• **WORK REQUIRED**: Reproduce word for word the lines between those holding "(** * OCN Registry: the" and "From Stdlib Require Import Ascii.", inclusive, and nothing else from the data below.

%%

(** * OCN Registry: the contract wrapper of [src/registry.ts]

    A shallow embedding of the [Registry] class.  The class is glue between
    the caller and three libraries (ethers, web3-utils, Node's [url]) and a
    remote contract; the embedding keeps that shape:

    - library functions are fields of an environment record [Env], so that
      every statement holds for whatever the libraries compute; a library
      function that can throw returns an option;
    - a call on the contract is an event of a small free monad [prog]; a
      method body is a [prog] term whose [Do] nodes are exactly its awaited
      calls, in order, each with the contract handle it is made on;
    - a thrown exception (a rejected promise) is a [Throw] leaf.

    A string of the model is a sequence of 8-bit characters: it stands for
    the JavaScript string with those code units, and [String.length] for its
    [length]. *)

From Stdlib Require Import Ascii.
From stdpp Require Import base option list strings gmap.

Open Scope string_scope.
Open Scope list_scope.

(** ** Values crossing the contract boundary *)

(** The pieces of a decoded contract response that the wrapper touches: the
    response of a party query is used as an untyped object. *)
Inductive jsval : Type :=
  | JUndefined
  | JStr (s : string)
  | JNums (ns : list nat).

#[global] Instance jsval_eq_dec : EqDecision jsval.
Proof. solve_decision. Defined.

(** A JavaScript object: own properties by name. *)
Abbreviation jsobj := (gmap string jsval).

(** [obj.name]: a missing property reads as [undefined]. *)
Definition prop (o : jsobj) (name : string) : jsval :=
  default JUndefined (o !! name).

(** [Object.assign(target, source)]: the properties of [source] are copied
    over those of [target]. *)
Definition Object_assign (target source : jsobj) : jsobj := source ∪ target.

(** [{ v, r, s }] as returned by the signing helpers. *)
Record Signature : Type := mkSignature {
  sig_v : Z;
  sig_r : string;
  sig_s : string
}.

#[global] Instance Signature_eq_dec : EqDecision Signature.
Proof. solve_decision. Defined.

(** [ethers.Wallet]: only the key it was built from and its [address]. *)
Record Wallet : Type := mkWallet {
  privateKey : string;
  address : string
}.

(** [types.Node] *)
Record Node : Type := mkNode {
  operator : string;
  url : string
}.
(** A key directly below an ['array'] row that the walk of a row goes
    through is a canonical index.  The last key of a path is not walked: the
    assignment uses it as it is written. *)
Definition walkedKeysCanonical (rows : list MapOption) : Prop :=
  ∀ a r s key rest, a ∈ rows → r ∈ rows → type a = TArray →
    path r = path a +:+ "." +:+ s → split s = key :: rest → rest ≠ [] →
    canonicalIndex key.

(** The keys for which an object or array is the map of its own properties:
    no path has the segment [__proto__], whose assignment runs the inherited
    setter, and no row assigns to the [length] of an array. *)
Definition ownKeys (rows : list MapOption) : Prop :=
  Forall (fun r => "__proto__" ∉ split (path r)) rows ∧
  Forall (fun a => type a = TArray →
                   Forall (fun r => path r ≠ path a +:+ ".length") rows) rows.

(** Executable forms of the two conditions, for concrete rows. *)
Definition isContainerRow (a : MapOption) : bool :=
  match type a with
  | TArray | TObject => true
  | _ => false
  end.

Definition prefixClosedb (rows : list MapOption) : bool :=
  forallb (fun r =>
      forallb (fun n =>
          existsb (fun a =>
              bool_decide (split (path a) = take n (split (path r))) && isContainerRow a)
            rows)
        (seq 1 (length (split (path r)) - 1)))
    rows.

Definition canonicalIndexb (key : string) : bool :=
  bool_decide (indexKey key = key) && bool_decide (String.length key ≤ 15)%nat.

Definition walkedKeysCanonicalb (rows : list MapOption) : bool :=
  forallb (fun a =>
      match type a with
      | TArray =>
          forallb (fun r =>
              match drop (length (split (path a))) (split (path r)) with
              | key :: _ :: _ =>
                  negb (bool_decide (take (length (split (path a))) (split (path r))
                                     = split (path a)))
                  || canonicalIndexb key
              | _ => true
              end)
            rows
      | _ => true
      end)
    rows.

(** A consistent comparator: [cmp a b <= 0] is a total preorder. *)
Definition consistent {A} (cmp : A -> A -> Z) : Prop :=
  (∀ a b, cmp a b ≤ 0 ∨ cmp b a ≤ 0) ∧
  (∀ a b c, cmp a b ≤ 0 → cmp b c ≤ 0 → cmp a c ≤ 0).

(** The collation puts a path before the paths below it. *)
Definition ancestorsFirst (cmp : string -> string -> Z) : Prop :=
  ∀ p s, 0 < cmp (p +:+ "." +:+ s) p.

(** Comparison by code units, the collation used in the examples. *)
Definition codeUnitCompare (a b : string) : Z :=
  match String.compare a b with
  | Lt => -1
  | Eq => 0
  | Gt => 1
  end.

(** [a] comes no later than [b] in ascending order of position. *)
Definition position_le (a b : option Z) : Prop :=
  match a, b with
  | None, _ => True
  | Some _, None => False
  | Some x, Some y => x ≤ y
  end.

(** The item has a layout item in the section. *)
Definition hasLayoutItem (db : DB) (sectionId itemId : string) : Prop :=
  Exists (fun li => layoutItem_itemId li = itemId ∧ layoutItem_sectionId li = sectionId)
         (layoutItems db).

%%
%%

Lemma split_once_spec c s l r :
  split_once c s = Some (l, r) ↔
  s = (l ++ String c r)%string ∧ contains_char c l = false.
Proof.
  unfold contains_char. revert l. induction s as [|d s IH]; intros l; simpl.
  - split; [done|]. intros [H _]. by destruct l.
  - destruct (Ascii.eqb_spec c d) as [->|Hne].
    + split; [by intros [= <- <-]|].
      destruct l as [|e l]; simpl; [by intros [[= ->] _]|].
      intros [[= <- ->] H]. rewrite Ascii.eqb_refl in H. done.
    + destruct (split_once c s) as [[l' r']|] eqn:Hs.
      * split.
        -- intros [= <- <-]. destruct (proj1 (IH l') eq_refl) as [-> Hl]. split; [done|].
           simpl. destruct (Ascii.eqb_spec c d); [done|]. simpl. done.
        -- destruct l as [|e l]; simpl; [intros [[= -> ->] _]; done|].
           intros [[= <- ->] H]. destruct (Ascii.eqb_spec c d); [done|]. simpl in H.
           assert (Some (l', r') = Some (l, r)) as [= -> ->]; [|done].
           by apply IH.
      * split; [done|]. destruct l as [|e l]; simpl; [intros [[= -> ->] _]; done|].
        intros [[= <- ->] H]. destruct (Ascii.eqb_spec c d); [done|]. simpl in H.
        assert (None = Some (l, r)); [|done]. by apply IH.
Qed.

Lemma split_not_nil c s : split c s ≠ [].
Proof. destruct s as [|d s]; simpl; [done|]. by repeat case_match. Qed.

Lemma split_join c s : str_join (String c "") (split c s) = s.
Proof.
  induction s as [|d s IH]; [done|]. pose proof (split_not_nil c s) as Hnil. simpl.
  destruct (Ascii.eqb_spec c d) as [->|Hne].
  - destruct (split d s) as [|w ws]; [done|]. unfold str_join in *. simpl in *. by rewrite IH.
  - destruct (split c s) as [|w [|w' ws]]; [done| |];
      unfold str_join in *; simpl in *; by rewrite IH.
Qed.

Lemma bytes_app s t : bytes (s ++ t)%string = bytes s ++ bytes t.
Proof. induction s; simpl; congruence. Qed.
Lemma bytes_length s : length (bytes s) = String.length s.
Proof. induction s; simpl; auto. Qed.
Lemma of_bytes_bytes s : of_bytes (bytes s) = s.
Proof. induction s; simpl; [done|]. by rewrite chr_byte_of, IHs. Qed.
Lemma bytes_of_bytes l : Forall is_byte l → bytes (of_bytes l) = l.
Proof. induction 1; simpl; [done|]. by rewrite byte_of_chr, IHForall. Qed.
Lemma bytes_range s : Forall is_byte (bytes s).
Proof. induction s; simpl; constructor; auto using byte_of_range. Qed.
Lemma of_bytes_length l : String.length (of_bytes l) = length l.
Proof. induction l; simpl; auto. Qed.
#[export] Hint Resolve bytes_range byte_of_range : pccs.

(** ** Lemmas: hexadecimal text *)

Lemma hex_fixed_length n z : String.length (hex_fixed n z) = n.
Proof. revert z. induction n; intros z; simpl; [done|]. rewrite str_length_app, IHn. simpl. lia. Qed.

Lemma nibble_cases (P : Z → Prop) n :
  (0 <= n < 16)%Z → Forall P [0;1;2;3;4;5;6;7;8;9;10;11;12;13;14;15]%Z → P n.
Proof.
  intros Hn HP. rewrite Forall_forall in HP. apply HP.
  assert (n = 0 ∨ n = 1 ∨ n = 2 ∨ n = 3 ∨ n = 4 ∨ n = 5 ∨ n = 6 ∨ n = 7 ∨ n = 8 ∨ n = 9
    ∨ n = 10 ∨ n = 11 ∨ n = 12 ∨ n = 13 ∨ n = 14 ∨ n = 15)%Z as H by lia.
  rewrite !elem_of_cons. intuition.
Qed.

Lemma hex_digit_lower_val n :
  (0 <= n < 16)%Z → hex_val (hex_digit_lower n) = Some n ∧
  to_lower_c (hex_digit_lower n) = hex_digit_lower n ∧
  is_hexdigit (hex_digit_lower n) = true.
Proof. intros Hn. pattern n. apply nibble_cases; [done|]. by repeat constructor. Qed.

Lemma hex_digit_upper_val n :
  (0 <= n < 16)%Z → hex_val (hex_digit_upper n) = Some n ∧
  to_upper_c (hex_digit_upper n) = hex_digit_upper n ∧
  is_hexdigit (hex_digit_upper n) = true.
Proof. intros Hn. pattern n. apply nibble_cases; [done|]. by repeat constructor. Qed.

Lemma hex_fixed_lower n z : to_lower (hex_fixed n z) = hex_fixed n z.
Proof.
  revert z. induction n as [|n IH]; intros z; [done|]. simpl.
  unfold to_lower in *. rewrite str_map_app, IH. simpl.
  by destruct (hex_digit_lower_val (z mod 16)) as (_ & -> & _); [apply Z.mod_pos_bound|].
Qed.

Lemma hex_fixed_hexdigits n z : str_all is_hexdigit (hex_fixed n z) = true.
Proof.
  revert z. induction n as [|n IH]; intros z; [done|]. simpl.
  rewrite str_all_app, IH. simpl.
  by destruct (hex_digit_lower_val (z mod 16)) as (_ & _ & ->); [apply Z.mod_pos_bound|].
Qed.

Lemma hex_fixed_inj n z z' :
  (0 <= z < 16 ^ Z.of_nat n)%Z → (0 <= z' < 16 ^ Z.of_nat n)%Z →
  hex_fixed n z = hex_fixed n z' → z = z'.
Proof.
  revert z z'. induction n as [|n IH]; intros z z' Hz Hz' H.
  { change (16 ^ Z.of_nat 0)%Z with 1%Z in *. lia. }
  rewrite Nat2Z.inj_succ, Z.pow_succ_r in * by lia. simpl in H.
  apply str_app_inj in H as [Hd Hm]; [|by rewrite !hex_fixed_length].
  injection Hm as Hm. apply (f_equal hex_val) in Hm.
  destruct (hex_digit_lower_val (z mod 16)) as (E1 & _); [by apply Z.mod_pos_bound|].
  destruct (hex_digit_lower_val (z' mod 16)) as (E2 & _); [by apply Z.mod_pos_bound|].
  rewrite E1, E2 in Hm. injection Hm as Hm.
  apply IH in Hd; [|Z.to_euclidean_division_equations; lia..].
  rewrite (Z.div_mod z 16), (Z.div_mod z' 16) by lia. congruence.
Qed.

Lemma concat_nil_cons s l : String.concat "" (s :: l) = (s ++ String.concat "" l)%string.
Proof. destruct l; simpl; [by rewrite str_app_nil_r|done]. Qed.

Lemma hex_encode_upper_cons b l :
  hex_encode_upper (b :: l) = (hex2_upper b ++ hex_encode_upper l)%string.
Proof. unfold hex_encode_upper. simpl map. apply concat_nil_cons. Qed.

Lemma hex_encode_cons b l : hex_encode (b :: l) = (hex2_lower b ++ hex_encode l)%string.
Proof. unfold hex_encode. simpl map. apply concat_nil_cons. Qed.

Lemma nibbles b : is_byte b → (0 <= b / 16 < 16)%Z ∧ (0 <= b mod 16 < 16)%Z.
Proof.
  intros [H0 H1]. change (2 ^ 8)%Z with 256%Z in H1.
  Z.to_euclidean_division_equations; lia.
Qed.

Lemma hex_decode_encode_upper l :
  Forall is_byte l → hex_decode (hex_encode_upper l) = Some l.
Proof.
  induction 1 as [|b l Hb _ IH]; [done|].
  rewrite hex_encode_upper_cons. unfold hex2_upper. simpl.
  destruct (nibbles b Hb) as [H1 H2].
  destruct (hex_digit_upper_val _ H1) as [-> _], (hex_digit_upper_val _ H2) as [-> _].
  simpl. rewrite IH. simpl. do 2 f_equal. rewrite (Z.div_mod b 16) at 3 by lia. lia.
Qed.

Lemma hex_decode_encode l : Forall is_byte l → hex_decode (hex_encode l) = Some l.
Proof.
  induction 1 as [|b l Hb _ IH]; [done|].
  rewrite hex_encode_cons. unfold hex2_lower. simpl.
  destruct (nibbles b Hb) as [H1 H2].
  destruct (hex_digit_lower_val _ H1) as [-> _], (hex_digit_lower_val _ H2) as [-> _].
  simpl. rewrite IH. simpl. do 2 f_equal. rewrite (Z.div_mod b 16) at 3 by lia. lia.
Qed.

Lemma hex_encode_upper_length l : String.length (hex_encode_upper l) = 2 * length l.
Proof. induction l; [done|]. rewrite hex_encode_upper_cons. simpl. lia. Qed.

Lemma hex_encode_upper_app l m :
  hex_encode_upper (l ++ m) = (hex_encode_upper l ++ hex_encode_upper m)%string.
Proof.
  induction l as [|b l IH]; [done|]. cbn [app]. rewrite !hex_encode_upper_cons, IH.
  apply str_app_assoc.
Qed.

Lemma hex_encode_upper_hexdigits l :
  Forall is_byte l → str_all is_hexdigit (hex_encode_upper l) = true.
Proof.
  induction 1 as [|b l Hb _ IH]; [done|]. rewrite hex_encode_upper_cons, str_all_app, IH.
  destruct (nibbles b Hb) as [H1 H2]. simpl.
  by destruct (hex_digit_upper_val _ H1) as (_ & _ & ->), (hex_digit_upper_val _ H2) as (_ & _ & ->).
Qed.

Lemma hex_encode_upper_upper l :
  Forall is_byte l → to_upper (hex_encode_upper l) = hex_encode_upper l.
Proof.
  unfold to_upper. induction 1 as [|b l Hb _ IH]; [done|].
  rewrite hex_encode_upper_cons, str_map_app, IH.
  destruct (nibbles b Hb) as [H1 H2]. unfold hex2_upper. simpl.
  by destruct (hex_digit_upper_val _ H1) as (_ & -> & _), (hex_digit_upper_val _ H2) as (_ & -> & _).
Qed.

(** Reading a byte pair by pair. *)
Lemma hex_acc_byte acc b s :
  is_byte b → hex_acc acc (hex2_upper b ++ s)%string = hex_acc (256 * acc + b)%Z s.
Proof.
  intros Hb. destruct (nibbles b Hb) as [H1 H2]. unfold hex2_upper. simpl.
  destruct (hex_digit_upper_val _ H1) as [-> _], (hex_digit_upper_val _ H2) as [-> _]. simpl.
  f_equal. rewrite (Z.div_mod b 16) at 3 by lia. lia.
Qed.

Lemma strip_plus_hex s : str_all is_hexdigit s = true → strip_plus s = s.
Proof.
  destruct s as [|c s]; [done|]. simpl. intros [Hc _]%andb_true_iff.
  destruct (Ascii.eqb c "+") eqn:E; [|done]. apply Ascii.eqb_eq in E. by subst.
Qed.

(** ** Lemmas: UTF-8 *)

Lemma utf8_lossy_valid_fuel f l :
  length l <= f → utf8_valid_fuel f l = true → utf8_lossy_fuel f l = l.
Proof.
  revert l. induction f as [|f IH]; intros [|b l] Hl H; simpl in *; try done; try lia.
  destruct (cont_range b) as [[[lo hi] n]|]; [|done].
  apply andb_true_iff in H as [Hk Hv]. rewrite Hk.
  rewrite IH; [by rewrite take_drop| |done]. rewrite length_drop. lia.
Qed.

%%

• **RESULT**:
(** * OCN Registry: the contract wrapper of [src/registry.ts]

    A shallow embedding of the [Registry] class.  The class is glue between
    the caller and three libraries (ethers, web3-utils, Node's [url]) and a
    remote contract; the embedding keeps that shape:

    - library functions are fields of an environment record [Env], so that
      every statement holds for whatever the libraries compute; a library
      function that can throw returns an option;
    - a call on the contract is an event of a small free monad [prog]; a
      method body is a [prog] term whose [Do] nodes are exactly its awaited
      calls, in order, each with the contract handle it is made on;
    - a thrown exception (a rejected promise) is a [Throw] leaf.

    A string of the model is a sequence of 8-bit characters: it stands for
    the JavaScript string with those code units, and [String.length] for its
    [length]. *)

From Stdlib Require Import Ascii.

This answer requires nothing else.